Lemma byte_at_nonneg l i : is_bytes l -> 0 <= byte_at l i <= 255.
Proof.
  intros Hl. unfold byte_at.
  destruct (Nat.lt_ge_cases (Z.to_nat i) (length l)) as [Hlt | Hge].
  - destruct (nth_lookup_or_length l (Z.to_nat i) 0) as [Hi | Hi]; [| lia].
    unfold is_bytes in Hl. rewrite Forall_lookup in Hl. specialize (Hl _ _ Hi).
    unfold is_u8 in Hl. lia.
  - rewrite nth_overflow by lia. lia.
Qed.

Lemma decode_md_off md limit d :
  snd (decode_md md limit) = Some d -> 0 <= dm_data_off d.
Proof.
  unfold decode_md.
  repeat match goal with |- context [if ?c then _ else _] => destruct c end;
    intros [= <-]; apply load16_nonneg.
Qed.

Section InspectImage.
Context `{Backend} `{!NorFlash} (l : inspect_layout) (Hl : layout_ok l).

Lemma image_root_name sector d kind :
  0 <= sector -> 0 <= dm_data_off d ->
  image (read_root_name_for_decoded l sector d kind).
Proof using Hl.
  intros Hs Hd. destruct Hl. unfold read_root_name_for_decoded.
  repeat image_step. cbv zeta.
  eapply image_fn_bind; [apply image_backend_read; nia |].
  intros len [_ Hlen]. pose proof (byte_at_nonneg len 0 Hlen).
  repeat image_step.
  apply image_bind; [| intros; by repeat image_step].
  eapply image_fn_image, image_backend_read; nia.
Qed.

(** A record that is neither erased nor corrupt starts sixteen bytes below. *)
Definition record_below (cursor : Z) (r : md_kind * decoded_md * Z) : Prop :=
  let '(kind, _, start) := r in
  kind = MD_ERASED \/ kind = MD_CORRUPT \/ start = cursor - 16.

Lemma image_record_before sector cursor :
  0 <= sector -> image_fn (record_below cursor) (read_record_before l sector cursor).
Proof using Hl.
  intros Hs. destruct Hl as [Hsz _ _]. unfold read_record_before. image_step.
  { apply image_fn_ret. right. by left. }
  match goal with Hc : (_ <? _) = false |- _ => apply Z.ltb_ge in Hc end.
  apply image_bind; [eapply image_fn_image, image_backend_read; nia |].
  intros type. image_step; [apply image_fn_ret; by left |].
  apply image_bind; [eapply image_fn_image, image_backend_read; nia |].
  intros md. destruct (decode_md md _) as [kind out] eqn:Hdec.
  eapply image_bind.
  - apply image_root_name; [done |].
    destruct out as [d |]; [| done].
    apply (decode_md_off md (cursor - 16)). by rewrite Hdec.
  - intros [kind' d]. apply image_fn_ret. right. by right.
Qed.

Lemma image_read_footer sector : 0 <= sector -> image (read_footer l sector).
Proof using Hl.
  intros Hs. destruct Hl. unfold read_footer.
  apply image_bind; [eapply image_fn_image, image_backend_read; nia |].
  intros. by repeat image_step.
Qed.

Lemma image_read_decoded_loop n : forall sector slot cursor claimed d kind,
  0 <= sector -> cursor <= Z.of_nat n ->
  image (read_decoded_loop n l sector slot cursor claimed d kind).
Proof using Hl.
  induction n as [| n IH]; intros sector slot cursor claimed d kind Hs Hn;
    cbn [read_decoded_loop]; destruct (Z.ltb_spec 10 cursor); cbn [negb];
    try by (repeat image_step).
  { lia. }
  eapply image_fn_bind; [by apply image_record_before |].
  intros [[kind' d'] start] Hstart. cbn [record_below] in Hstart.
  destruct (bool_decide_reflect (kind' = MD_ERASED)); [by repeat image_step |].
  destruct (bool_decide_reflect (kind' = MD_CORRUPT)); [by repeat image_step |].
  destruct Hstart as [| [| ->]]; [done | done |]. cbn [orb].
  repeat image_step. apply IH; lia.
Qed.

Lemma image_read_decoded sector slot :
  0 <= sector -> image (read_decoded_md l sector slot).
Proof using Hl.
  intros Hs. pose proof (lo_size _ Hl). unfold read_decoded_md.
  apply image_bind; [by apply image_read_footer |]. intros view.
  repeat image_step. apply image_read_decoded_loop; [done |].
  unfold sector_rounds. lia.
Qed.

Lemma image_reachable_loop n slot sector : forall current,
  image (reachable_for_slot_loop n l slot sector current).
Proof using Hl.
  pose proof (lo_index _ Hl).
  induction n as [| n IH]; intros current; cbn [reachable_for_slot_loop];
    [by repeat image_step |].
  repeat image_step.
  match goal with Hc : head_out_of_range _ _ = false |- _ =>
    apply orb_false_iff in Hc as [Hc%Z.ltb_ge _] end.
  apply image_bind; [apply image_read_decoded; lia |].
  intros [d kind]. repeat image_step. apply IH.
Qed.

Lemma image_reachable heads slot sector :
  image (record_reachable_for_slot l heads slot sector).
Proof using Hl. apply image_reachable_loop. Qed.

Lemma image_mark_chain_loop n slot head : forall current marks,
  image (mark_chain_loop n l slot head current marks).
Proof using Hl.
  pose proof (lo_index _ Hl).
  induction n as [| n IH]; intros current marks; cbn [mark_chain_loop];
    [by repeat image_step |].
  repeat image_step.
  match goal with Hc : head_out_of_range _ _ = false |- _ =>
    apply orb_false_iff in Hc as [Hc%Z.ltb_ge _] end.
  apply image_bind; [apply image_read_decoded; lia |].
  intros [d kind]. image_step; [by repeat image_step |]. cbv zeta.
  destruct (mark_span _ _ _ _) as [corrupt reachable].
  repeat image_step. apply IH.
Qed.

Lemma image_mark_chains heads c : image (mark_live_chains l heads c).
Proof using Hl.
  unfold mark_live_chains. generalize (marks_init l) as marks, 0 as slot. revert c.
  induction (Z.to_nat FFFS_SLOT_COUNT) as [| n IH]; intros c marks slot;
    cbn [mark_chains_loop]; [by repeat image_step |]. cbv zeta.
  repeat image_step; [apply IH |].
  apply image_bind; [apply image_mark_chain_loop |]. intros [corrupt marks']. apply IH.
Qed.

(** A read whose result does not matter for the range of the next one. *)
Lemma image_read_then {A} (P : A -> Prop) off n (k : list Z -> M A) :
  0 <= off -> 0 <= n -> (forall buf, is_bytes buf -> image_fn P (k buf)) ->
  image_fn P (buf <- backend_read off n ;; k buf).
Proof.
  intros Ho Hn Hk. eapply image_fn_bind; [by apply image_backend_read |].
  intros buf [_ Hb]. by apply Hk.
Qed.

Lemma active_begin_nonneg : 0 <= active_begin l.
Proof using Hl. destruct Hl. unfold active_begin. nia. Qed.

Lemma active_rounds : active_end l - active_begin l <= Z.of_nat (sector_rounds l).
Proof using Hl. destruct Hl. unfold active_end, active_begin, sector_rounds. lia. Qed.

Lemma image_replay_active_loop n stop : forall off heads,
  0 <= off -> stop - off <= Z.of_nat n -> image (replay_active_loop n l off stop heads).
Proof.
  induction n as [| n IH]; intros off heads Ho Hn; cbn [replay_active_loop];
    destruct (Z.leb_spec (off + 4) stop); cbn [negb]; try by (repeat image_step).
  { lia. }
  apply image_read_then; [lia.. |]. intros rec _. cbv zeta.
  repeat image_step; apply IH; lia.
Qed.

Lemma image_replay_active : image (replay_active_index l).
Proof using Hl.
  apply image_replay_active_loop; [apply active_begin_nonneg | apply active_rounds].
Qed.

Lemma image_index_loop n stop : forall off heads c,
  0 <= off -> stop - off <= Z.of_nat n -> image (inspect_index_loop n l off stop heads c).
Proof.
  induction n as [| n IH]; intros off heads c Ho Hn; cbn [inspect_index_loop];
    destruct (Z.leb_spec (off + 4) stop); cbn [negb]; try by (repeat image_step).
  { lia. }
  apply image_read_then; [lia.. |]. intros rec _. cbv zeta.
  repeat image_step; apply IH; lia.
Qed.

Lemma image_inspect_index : image (inspect_index l).
Proof using Hl.
  unfold inspect_index. apply image_bind.
  - apply image_index_loop; [apply active_begin_nonneg | apply active_rounds].
  - intros [heads c]. by repeat image_step.
Qed.

Lemma image_records_loop n heads sector : 0 <= sector -> forall cursor claimed c,
  cursor <= Z.of_nat n -> image (inspect_records_loop n l heads sector cursor claimed c).
Proof using Hl.
  intros Hs. induction n as [| n IH]; intros cursor claimed c Hn;
    cbn [inspect_records_loop]; destruct (Z.ltb_spec 10 cursor); cbn [negb];
    try by (repeat image_step).
  { lia. }
  eapply image_fn_bind; [by apply image_record_before |].
  intros [[kind d] start] Hstart. cbn [record_below] in Hstart.
  destruct (bool_decide_reflect (kind = MD_ERASED)); [by repeat image_step |].
  destruct (bool_decide_reflect (kind = MD_CORRUPT)); [by repeat image_step |].
  destruct Hstart as [| [| ->]]; [done | done |]. cbv zeta.
  apply image_bind.
  { repeat image_step. apply image_bind; [apply image_reachable |].
    intros. by repeat image_step. }
  intros c'. repeat image_step. apply IH. lia.
Qed.

Lemma image_data_sector heads marks sector sc mc :
  0 <= sector -> image (inspect_data_sector l heads marks sector sc mc).
Proof using Hl.
  intros Hs. pose proof (lo_size _ Hl). unfold inspect_data_sector.
  apply image_bind; [by apply image_read_footer |]. intros view. cbv zeta.
  repeat image_step.
  apply image_bind; [| intros; by repeat image_step].
  apply image_records_loop; [done |]. unfold sector_rounds. lia.
Qed.

Lemma image_data_sectors heads marks : image (inspect_data_sectors l heads marks).
Proof using Hl.
  assert (Hgen : forall n sector sc mc, 0 <= sector ->
    image (inspect_data_loop n l heads marks sector sc mc)).
  { induction n as [| n IH]; intros sector sc mc Hs;
      cbn [inspect_data_loop]; [by repeat image_step |].
    apply image_bind; [by apply image_data_sector |].
    intros [sc' mc']. apply IH. lia. }
  apply Hgen, Hl.
Qed.

Lemma image_livemap_records n heads page_size sector : 0 <= sector ->
  forall cursor claimed pages, cursor <= Z.of_nat n ->
  image (livemap_records_loop n l heads page_size sector cursor claimed pages).
Proof using Hl.
  intros Hs. induction n as [| n IH]; intros cursor claimed pages Hn;
    cbn [livemap_records_loop]; destruct (Z.ltb_spec 10 cursor); cbn [negb];
    try by (repeat image_step).
  { lia. }
  eapply image_fn_bind; [by apply image_record_before |].
  intros [[kind d] start] Hstart. cbn [record_below] in Hstart.
  destruct (bool_decide_reflect (kind = MD_ERASED)); [by repeat image_step |].
  destruct (bool_decide_reflect (kind = MD_CORRUPT)); [by repeat image_step |].
  destruct Hstart as [| [| ->]]; [done | done |]. cbv zeta. cbn [orb].
  apply image_bind.
  { repeat image_step. apply image_bind; [apply image_reachable |].
    intros. by repeat image_step. }
  intros val. repeat image_step. apply IH. lia.
Qed.

Lemma image_livemap_sector heads page_size sector pages :
  0 <= sector -> image (livemap_sector l heads page_size sector pages).
Proof using Hl.
  intros Hs. pose proof (lo_size _ Hl). unfold livemap_sector.
  apply image_bind; [by apply image_read_footer |]. intros view. cbv zeta.
  repeat image_step. apply image_livemap_records; [done |]. unfold sector_rounds. lia.
Qed.

Lemma image_livemap_sectors heads page_size n : forall sector pages,
  0 <= sector -> image (livemap_sectors_loop n l heads page_size sector pages).
Proof using Hl.
  induction n as [| n IH]; intros sector pages Hs; cbn [livemap_sectors_loop];
    [by repeat image_step |].
  apply image_bind; [by apply image_livemap_sector |]. intros. apply IH. lia.
Qed.

Lemma image_range_erased n : forall off len,
  0 <= off -> len <= Z.of_nat n -> image (range_erased_loop n off len).
Proof.
  induction n as [| n IH]; intros off len Ho Hn; cbn [range_erased_loop];
    destruct (Z.ltb_spec 0 len); cbn [negb]; try by (repeat image_step).
  { lia. }
  cbv zeta. assert (0 < (if len <? 64 then len else 64) <= len)
    by (destruct (Z.ltb_spec len 64); lia).
  apply image_read_then; [lia.. |]. intros buf _. repeat image_step. apply IH; lia.
Qed.

Lemma data_end_max_le claimed d : claimed <= data_end_max claimed d.
Proof.
  unfold data_end_max. destruct (Z.ltb_spec claimed (dm_data_off d + dm_data_len d)); lia.
Qed.

Definition frag_walk_ok (fw : frag_walk) : Prop := 0 <= fw_claimed_data_end fw.

Lemma image_frag_records n heads sector : 0 <= sector -> forall cursor fw,
  cursor <= Z.of_nat n -> frag_walk_ok fw ->
  image_fn frag_walk_ok (frag_records_loop n l heads sector cursor fw).
Proof using Hl.
  intros Hs. unfold frag_walk_ok. induction n as [| n IH]; intros cursor fw Hn Hfw;
    cbn [frag_records_loop]; destruct (Z.ltb_spec 10 cursor); cbn [negb];
    try by (repeat image_step).
  { lia. }
  eapply image_fn_bind; [by apply image_record_before |].
  intros [[kind d] start] Hstart. cbn [record_below] in Hstart.
  destruct (bool_decide_reflect (kind = MD_ERASED)); [by repeat image_step |].
  destruct (bool_decide_reflect (kind = MD_CORRUPT)); [by repeat image_step |].
  destruct Hstart as [| [| ->]]; [done | done |]. cbv zeta.
  pose proof (data_end_max_le (fw_claimed_data_end fw) d) as Hle.
  apply image_bind.
  { repeat image_step. apply image_reachable. }
  intros live.
  set (fw' := if live then frag_live_record _ _ _ else _).
  assert (Hfw' : 0 <= fw_claimed_data_end fw')
    by (unfold fw'; destruct live; cbn [frag_live_record fw_claimed_data_end]; lia).
  repeat image_step. apply IH; [lia | done].
Qed.

Lemma image_frag_owned heads tail sector :
  0 <= sector -> image (frag_owned_sector l heads tail sector).
Proof using Hl.
  intros Hs. pose proof (lo_size _ Hl). unfold frag_owned_sector. cbv zeta.
  eapply image_fn_bind.
  { apply image_frag_records; [done | unfold sector_rounds; lia |].
    unfold frag_walk_ok. done. }
  intros fw Hfw. unfold frag_walk_ok in Hfw. apply image_bind.
  - repeat image_step. apply image_range_erased; [nia |].
    unfold range_erased. lia.
  - intros. by repeat image_step.
Qed.

Lemma image_fragstats heads marks n : forall sector st,
  0 <= sector -> image (fragstats_loop n l heads marks sector st).
Proof using Hl.
  induction n as [| n IH]; intros sector st Hs; cbn [fragstats_loop];
    [by repeat image_step |].
  apply image_bind; [| intros; apply IH; lia].
  unfold inspect_fragstats_sector.
  apply image_bind; [by apply image_read_footer |]. intros view.
  repeat image_step. cbv zeta. apply image_bind; [by apply image_frag_owned |].
  intros [[[fw live] free] imm]. by repeat image_step.
Qed.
:::
### EXERCISE AIM
Every line in the entries above that mentions the word "else" must be shown.

### EXPECTED ANSWER
  repeat match goal with |- context [if ?c then _ else _] => destruct c end;
  cbv zeta. assert (0 < (if len <? 64 then len else 64) <= len)
  set (fw' := if live then frag_live_record _ _ _ else _).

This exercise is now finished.